Sorry, aber Hostel ist wirklich keine Perle am Filmhimmel - nicht mal gemessen am eigenen Genre. Die Geschichte hätte prinzpiell viel mehr Gänsehaut- und Horrorpotential gehabt, wenn mehr Wert auf die psychologischen Aspekte gelegt worden wäre. Man merkt einfach extrem, daß er auf das (junge) amerikanische Publikum zugeschnitten ist - gerade die ersten 45 Min (in Softporno Optik) hätte man sich getrost sparen können... die hätte man eher in Filmen wie "Eurotrip" erwartet. Da hätten auch die Klischées über Amsterdam und Osteuropa besser hingepasst. Nicht mal als B-Splatter Movie würde mich der Film interessieren.
IMHO hätte man viel mehr aus der "Hauptgeschichte" an sich herausholen können. "SAW" ging da definitiv schon mehr in die richtige Richtung, was den psychischen Horror anging. Spannungsfaktor gleich null - schlechte Kameraführung, schlechtes Timing und unpassende Musik. Die 2-3 Ekelszenen wirken einfach nur künstlich platziert und tragen wirklich nichts zum Film bei - außer, daß ein paar Teenies kichernd aus dem Kino kommen. Da gab es in der Kinogeschichte schon schlimmeres - auch wenn man es dort nicht so explizit gesehen hat.

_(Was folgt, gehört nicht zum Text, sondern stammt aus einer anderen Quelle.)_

(* ===== verification/Storage.v ===== *)
(** * Storage backends ([crates/core/src/opendal.rs]).

    Which operator serves a bucket, and the upload of a directory: the walk
    over the local tree, the object keys and the accounting of failures.
    opendal's operators and one object's transfer are parameters. *)

From stdpp Require Import base list option strings gmap.
From Stdlib Require Import ZArith Lia Ascii.
From S2P Require Import Prelude RustInt RustStr.

Local Open Scope string_scope.

Inductive StorageBackend :=
  | Local
  | S3 (endpoint region default_bucket : option string) (access_key_id secret_access_key : string).

(** [anyhow] errors: their text. *)
Definition anyhow : Type := string.

(** opendal: how an operator for a bucket is built ([S3::default()...]). *)
Class OpenDal := {
  Operator : Type;
  s3_build : string -> option string -> option string -> string -> string -> result Operator anyhow
}.

Section Storage.
  Context `{OpenDal}.

Record StorageManager := {
  backend : StorageBackend;
  s3_operators : gmap string Operator
}.

Definition StorageManager_new (b : StorageBackend) : StorageManager := {| backend := b; s3_operators := ∅ |}.

Definition is_s3 (m : StorageManager) : bool := match backend m with S3 _ _ _ _ _ => true | Local => false end.

Definition default_bucket (m : StorageManager) : option string :=
  match backend m with S3 _ _ b _ _ => b | Local => None end.

Definition build_s3_operator (bucket : string) (endpoint region : option string) (access_key_id secret_access_key : string)
    : result Operator anyhow :=
  s3_build bucket endpoint region access_key_id secret_access_key.

(** The cached operator of a bucket; the second lookup under the write lock
    keeps an operator that another caller stored meanwhile. *)
Definition operator_for_bucket (bucket : string) (m : StorageManager) : StorageManager * result Operator anyhow :=
  if is_empty bucket || contains_char "/"%char bucket then (m, Err "Invalid bucket name")
  else match backend m with
       | Local => (m, Err "S3 operator requested but storage backend is not S3")
       | S3 endpoint region _ access_key_id secret_access_key =>
         match s3_operators m !! bucket with
         | Some op => (m, Ok op)
         | None =>
           match build_s3_operator bucket endpoint region access_key_id secret_access_key with
           | Err e => (m, Err e)
           | Ok op =>
             match s3_operators m !! bucket with
             | Some op => (m, Ok op)
             | None => ({| backend := backend m; s3_operators := <[bucket := op]> (s3_operators m) |}, Ok op)
             end
           end
         end
       end.

End Storage.

(** ** The local tree

    What [read_dir] delivers: the entries, with the kind that [file_type] (which
    does not follow links) reports; [fails] is an error of [read_dir] or of a
    later [next_entry]/[file_type], after the entries. *)
Inductive node :=
  | FileNode
  | DirNode (entries : list (string * node)) (fails : bool)
  | OtherNode.

Definition entry_path (dir : string) (e : string * node) : string * node := (path_join dir (fst e), snd e).

Definition is_dir (n : node) : bool := match n with DirNode _ _ => true | _ => false end.
Definition is_file (n : node) : bool := match n with FileNode => true | _ => false end.

(** The walk's queue holds directories to read; what it yields is a list of
    paths, ended by the first error. *)
Fixpoint walk_files_stream (fuel : nat) (q : list (string * node)) : outcome (list (result string anyhow)) :=
  match fuel with
  | O => Diverge
  | S fuel =>
    match q with
    | [] => Ret []
    | (dir, DirNode entries fails) :: q =>
      let paths := entry_path dir <$> entries in
      let files := (fun e => Ok (fst e)) <$> filter (fun e => is_file (snd e)) paths in
      if fails then Ret (files ++ [Err "read_dir"])%list
      else
        rest ← walk_files_stream fuel (q ++ filter (fun e => is_dir (snd e)) paths)%list;
        Ret (files ++ rest)%list
    | (_, _) :: _ => Ret [Err "read_dir"]
    end
  end.

(** [Path::strip_prefix] for a path made by joining names to [root]. *)
Definition path_strip_prefix (root file : string) : option string :=
  if (file =? root)%string then Some ""
  else strip_prefix (if ends_with "/" root then root else root ++ "/") file.

Definition to_s3_key (local_root file prefix : string) : result string anyhow :=
  match path_strip_prefix local_root file with
  | None => Err (file ++ " not under " ++ local_root)
  | Some rel =>
    let rel := replace_char "\"%char "/"%char rel in
    Ok (if is_empty prefix then rel else trim_end_matches "/" prefix ++ "/" ++ rel)
  end.

Section Upload.
  (** [transfer key path]: opening the file and writing the object. *)
  Variable transfer : string -> string -> bool.

Definition upload_one (local_root file prefix : string) : result unit anyhow :=
  match to_s3_key local_root file prefix with
  | Err e => Err e
  | Ok key => if transfer key file then Ok tt else Err "upload"
  end.

(** The counters do not depend on the order in which concurrent uploads end. *)
Definition upload_item (local_root prefix : string) (counts : nat * nat) (item : result string anyhow) : nat * nat :=
  match item with
  | Ok path =>
    match upload_one local_root path prefix with
    | Ok _ => (S (fst counts), snd counts)
    | Err _ => (fst counts, S (snd counts))
    end
  | Err _ => (fst counts, S (snd counts))
  end.

Definition upload_tree_streaming (fuel : nat) (local_root : string) (tree : node) (prefix : string) : outcome (result unit anyhow) :=
  items ← walk_files_stream fuel [(local_root, tree)];
  let '(final_success, final_errors) := foldl (upload_item local_root prefix) (0%nat, 0%nat) items in
  if (0 <? final_errors)%nat then Ret (Err ("Upload failed with " ++ dec (Z.of_nat final_errors) ++ " errors"))
  else Ret (Ok tt).

End Upload.

(** [upload_directory_to_bucket]; [transfer op] uploads with the bucket's operator. *)
Definition upload_directory_to_bucket `{OpenDal} (transfer : Operator -> string -> string -> bool) (fuel : nat)
    (bucket local_path : string) (tree : node) (remote_prefix : string) (m : StorageManager)
    : outcome (StorageManager * result unit anyhow) :=
  if negb (is_s3 m) then Ret (m, Ok tt)
  else match operator_for_bucket bucket m with
       | (m, Err e) => Ret (m, Err e)
       | (m, Ok op) =>
         r ← upload_tree_streaming (transfer op) fuel local_path tree remote_prefix;
         Ret (m, r)
       end.

(** ** Lemmas *)

(** The directories and files of a tree, in any order. *)
Fixpoint node_size (n : node) : nat :=
  match n with
  | DirNode entries _ => S (list_sum (node_size ∘ snd <$> entries))
  | _ => 1
  end.

Fixpoint node_readable (n : node) : bool :=
  match n with
  | DirNode entries fails => negb fails && forallb (node_readable ∘ snd) entries
  | _ => true
  end.

Fixpoint node_files (dir : string) (n : node) : list string :=
  match n with
  | FileNode => [dir]
  | DirNode entries _ => concat ((fun e => node_files (path_join dir (fst e)) (snd e)) <$> entries)
  | OtherNode => []
  end.

Definition queue_size (q : list (string * node)) : nat := list_sum (node_size ∘ snd <$> q).
Definition queue_files (q : list (string * node)) : list string := concat ((fun e => node_files (fst e) (snd e)) <$> q).

Lemma queue_size_app q1 q2 : queue_size (q1 ++ q2)%list = (queue_size q1 + queue_size q2)%nat.
Proof. unfold queue_size. by rewrite fmap_app, list_sum_app. Qed.

Lemma queue_files_app q1 q2 : queue_files (q1 ++ q2)%list = (queue_files q1 ++ queue_files q2)%list.
Proof. unfold queue_files. by rewrite fmap_app, concat_app. Qed.

Lemma queue_size_cons p n q : queue_size ((p, n) :: q) = (node_size n + queue_size q)%nat.
Proof. done. Qed.

Lemma queue_files_cons p n q : queue_files ((p, n) :: q) = (node_files p n ++ queue_files q)%list.
Proof. done. Qed.

Lemma queue_size_paths dir es : queue_size (entry_path dir <$> es) = list_sum (node_size ∘ snd <$> es).
Proof. unfold queue_size. by rewrite <-list_fmap_compose. Qed.

Lemma queue_files_paths dir es b : queue_files (entry_path dir <$> es) = node_files dir (DirNode es b).
Proof. unfold queue_files. by rewrite <-list_fmap_compose. Qed.

Lemma queue_size_dirs l : (queue_size (filter (fun e => is_dir (snd e)) l) <= queue_size l)%nat.
Proof.
  induction l as [|[p n] l IH]; [done|]. rewrite filter_cons, queue_size_cons.
  case_decide; rewrite ?queue_size_cons; lia.
Qed.

(** The files directly in a directory and those of its subdirectories. *)
Lemma queue_files_split l :
  queue_files l ≡ₚ ((fst <$> filter (fun e => is_file (snd e)) l) ++ queue_files (filter (fun e => is_dir (snd e)) l))%list.
Proof.
  induction l as [|[p n] l IH]; [done|]. rewrite !filter_cons, (queue_files_cons p n l). destruct n as [|es b|]; cbn [is_file is_dir node_files].
  - rewrite decide_True, decide_False by (done || by intros []). rewrite fmap_cons. cbn [fst app]. f_equiv. exact IH.
  - rewrite decide_False, decide_True by (done || by intros []). rewrite IH.
    rewrite (queue_files_cons p (DirNode es b)), !app_assoc. f_equiv. apply Permutation_app_comm.
  - rewrite !decide_False by (by intros []). exact IH.
Qed.

Definition all_dirs (q : list (string * node)) : Prop := Forall (fun e => is_dir (snd e) = true) q.
Definition all_readable (q : list (string * node)) : Prop := Forall (fun e => node_readable (snd e) = true) q.

Lemma all_dirs_filter l : all_dirs (filter (fun e => is_dir (snd e)) l).
Proof. apply Forall_forall. intros e [He _]%list_elem_of_filter. by apply Is_true_true. Qed.

Lemma readable_dirs dir es :
  forallb (node_readable ∘ snd) es = true <->
  all_readable (filter (fun e => is_dir (snd e)) (entry_path dir <$> es)).
Proof.
  unfold all_readable. induction es as [|[name n] es IH]; [done|]. rewrite fmap_cons, filter_cons.
  cbn [forallb entry_path fst snd]. unfold compose at 1. cbn [snd]. rewrite andb_true_iff, IH.
  destruct n as [|es' b|]; cbn [is_dir].
  - rewrite decide_False by (by intros []). naive_solver.
  - rewrite decide_True by done. rewrite Forall_cons. done.
  - rewrite decide_False by (by intros []). naive_solver.
Qed.

Lemma ok_paths (l : list (string * node)) :
  (fun e => @Ok string anyhow (fst e)) <$> l = Ok <$> (fst <$> l).
Proof. by rewrite <-list_fmap_compose. Qed.

(** The walk ends, and yields every file once, or an error. *)
Lemma walk_spec fuel q :
  (queue_size q < fuel)%nat -> all_dirs q ->
  exists items, walk_files_stream fuel q = Ret items /\
    ((all_readable q /\ exists paths, items = Ok <$> paths /\ paths ≡ₚ queue_files q) \/
     (~ all_readable q /\ exists e, Err e ∈ items)).
Proof.
  revert q. induction fuel as [|fuel IH]; intros q Hs Hd; [lia|].
  destruct q as [|[dir n] q]; cbn [walk_files_stream].
  { exists []. split; [done|]. left. split; [constructor|]. by exists []. }
  apply Forall_cons in Hd as [Hn Hd]. destruct n as [|es fails|]; [done| |done].
  pose proof (queue_size_dirs (entry_path dir <$> es)) as Hsz. rewrite queue_size_paths in Hsz.
  rewrite queue_size_cons in Hs. cbn [node_size] in Hs.
  destruct fails.
  { eexists. split; [reflexivity|]. right. split.
    - intros Hr. apply Forall_cons in Hr as [Hr _]. done.
    - exists "read_dir". set_solver. }
  set (dirs := filter (fun e => is_dir (snd e)) (entry_path dir <$> es)) in *.
  destruct (IH (q ++ dirs)%list) as (rest & Hrest & Hcase).
  { rewrite queue_size_app. lia. }
  { apply Forall_app. split; [done|]. apply all_dirs_filter. }
  rewrite Hrest. cbn. eexists. split; [reflexivity|].
  assert (all_readable ((dir, DirNode es false) :: q) <-> all_readable (q ++ dirs)%list) as Hread.
  { unfold all_readable. rewrite Forall_cons, Forall_app. cbn [snd node_readable negb andb].
    rewrite (readable_dirs dir es). unfold all_readable, dirs. tauto. }
  destruct Hcase as [[Hr (paths & -> & Hp)]|[Hr [e He]]].
  - left. split; [by apply Hread|]. eexists. split.
    + rewrite ok_paths, <-fmap_app. reflexivity.
    + cbn [fst snd]. transitivity (node_files dir (DirNode es false) ++ queue_files q)%list; [|done].
      rewrite Hp, queue_files_app.
      rewrite <-(queue_files_paths dir es false), (queue_files_split (entry_path dir <$> es)). fold dirs.
      rewrite <-!app_assoc. f_equiv. rewrite Permutation_app_comm. done.
  - right. split; [by rewrite Hread|]. exists e. set_solver.
Qed.

Lemma upload_counts transfer root prefix items c :
  let c' := foldl (upload_item transfer root prefix) c items in
  (snd c <= snd c')%nat /\
  (snd c' = snd c <-> forall i, i ∈ items -> exists p, i = Ok p /\ upload_one transfer root p prefix = Ok tt).
Proof.
  revert c. induction items as [|i items IH]; intros c; cbn [foldl].
  { split; [done|]. split; [|done]. intros _ i Hi. by apply not_elem_of_nil in Hi. }
  destruct (IH (upload_item transfer root prefix c i)) as [Hle Hiff]. clear IH. revert Hle Hiff.
  set (c' := foldl _ _ items). unfold upload_item. destruct i as [p|e].
  - destruct (upload_one transfer root p prefix) as [[]|e] eqn:E; cbn [snd]; intros Hle Hiff; split; [done| |lia|].
    + rewrite Hiff. split.
      * intros Hall i [->|Hi]%elem_of_cons; eauto.
      * intros Hall i Hi. apply Hall. by right.
    + split; [lia|]. intros Hall. destruct (Hall (Ok p)) as (p' & [= <-] & ?); [by left|congruence].
  - cbn [snd]. intros Hle Hiff. split; [lia|]. split; [lia|].
    intros Hall. destruct (Hall (Err e)) as (p' & [=] & _). by left.
Qed.

Section OperatorLemmas.
  Context `{OpenDal}.

(** The cached operators are those the backend builds. *)
Definition storage_wf (m : StorageManager) : Prop :=
  forall b op, s3_operators m !! b = Some op ->
    is_empty b = false /\ contains_char "/"%char b = false /\
    exists e r d a s, backend m = S3 e r d a s /\ s3_build b e r a s = Ok op.

Lemma StorageManager_new_wf b : storage_wf (StorageManager_new b).
Proof. intros ? ?. cbn. by rewrite lookup_empty. Qed.

(** The cache is not observable: an operator is what the backend builds. *)
Lemma operator_for_bucket_spec bucket m :
  storage_wf m ->
  storage_wf (fst (operator_for_bucket bucket m)) /\
  backend (fst (operator_for_bucket bucket m)) = backend m /\
  forall op, snd (operator_for_bucket bucket m) = Ok op <->
    is_empty bucket = false /\ contains_char "/"%char bucket = false /\
    exists e r d a s, backend m = S3 e r d a s /\ s3_build bucket e r a s = Ok op.
Proof.
  intros Hwf. unfold operator_for_bucket, build_s3_operator.
  destruct (is_empty bucket) eqn:E1; [naive_solver|]. destruct (contains_char "/"%char bucket) eqn:E2; [naive_solver|].
  cbn [orb]. destruct (backend m) as [|e r d a s] eqn:Eb; [naive_solver|].
  destruct (s3_operators m !! bucket) as [op|] eqn:Eo.
  - cbn [fst snd]. split; [done|]. split; [done|]. intros op'. destruct (Hwf _ _ Eo) as (_ & _ & e' & r' & d' & a' & s' & Hb & Hop).
    rewrite Eb in Hb. injection Hb as <- <- <- <- <-. split.
    + intros [= <-]. by eauto 10.
    + intros (_ & _ & ? & ? & ? & ? & ? & [= <- <- <- <- <-] & ?). congruence.
  - destruct (s3_build bucket e r a s) as [op|err] eqn:Es; cbn [fst snd].
    + split; [|split; [done|]].
      * intros b op'. cbn [s3_operators backend]. intros [[<- <-]|[_ Hb]]%lookup_insert_Some; [by eauto 10|].
        pose proof (Hwf b op' Hb) as Hw. rewrite Eb in Hw. exact Hw.
      * intros op'. split; [intros [= <-]; by eauto 10|].
        intros (_ & _ & ? & ? & ? & ? & ? & [= <- <- <- <- <-] & ?). congruence.
    + split; [done|]. split; [done|]. intros op'. split; [done|].
      intros (_ & _ & ? & ? & ? & ? & ? & [= <- <- <- <- <-] & ?). congruence.
Qed.

End OperatorLemmas.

Die Menge an Blut trägt ja nichts zur Qualität des Films bei - oder findet jemand, daß "Braindead" ein Horrorschocker ist?
Das einzige, was wirklich gut gemacht ist, ist die PR-Arbeit und das Werbekonzept des Films. Pünktlich vor Kinostart berichten Nachrichtensendungen über den Film, der "die Grenzen des guten Geschmacks überschreitet" und mit "noch nie dagewesener Brutalität" aufwartet... klar, daß sich das Zielpublikum dann erst Recht dazu animiert fühlt, den Film zu sehen. Tarantino noch als Name dazu, dann läuft das Ding von selber. Der Kinoerfolg hier zu Lande wird sich trotzdem in meinen Augen nicht so einstellen wie erhofft, da sich viele der Zielgruppe den Film eh im Eselkino anschauen werden. So gesehen ist es wenigstens keine Geldverschwendung, sondern einfach nur 120 Minuten ihres Lebens, die sie nie wieder bekommen.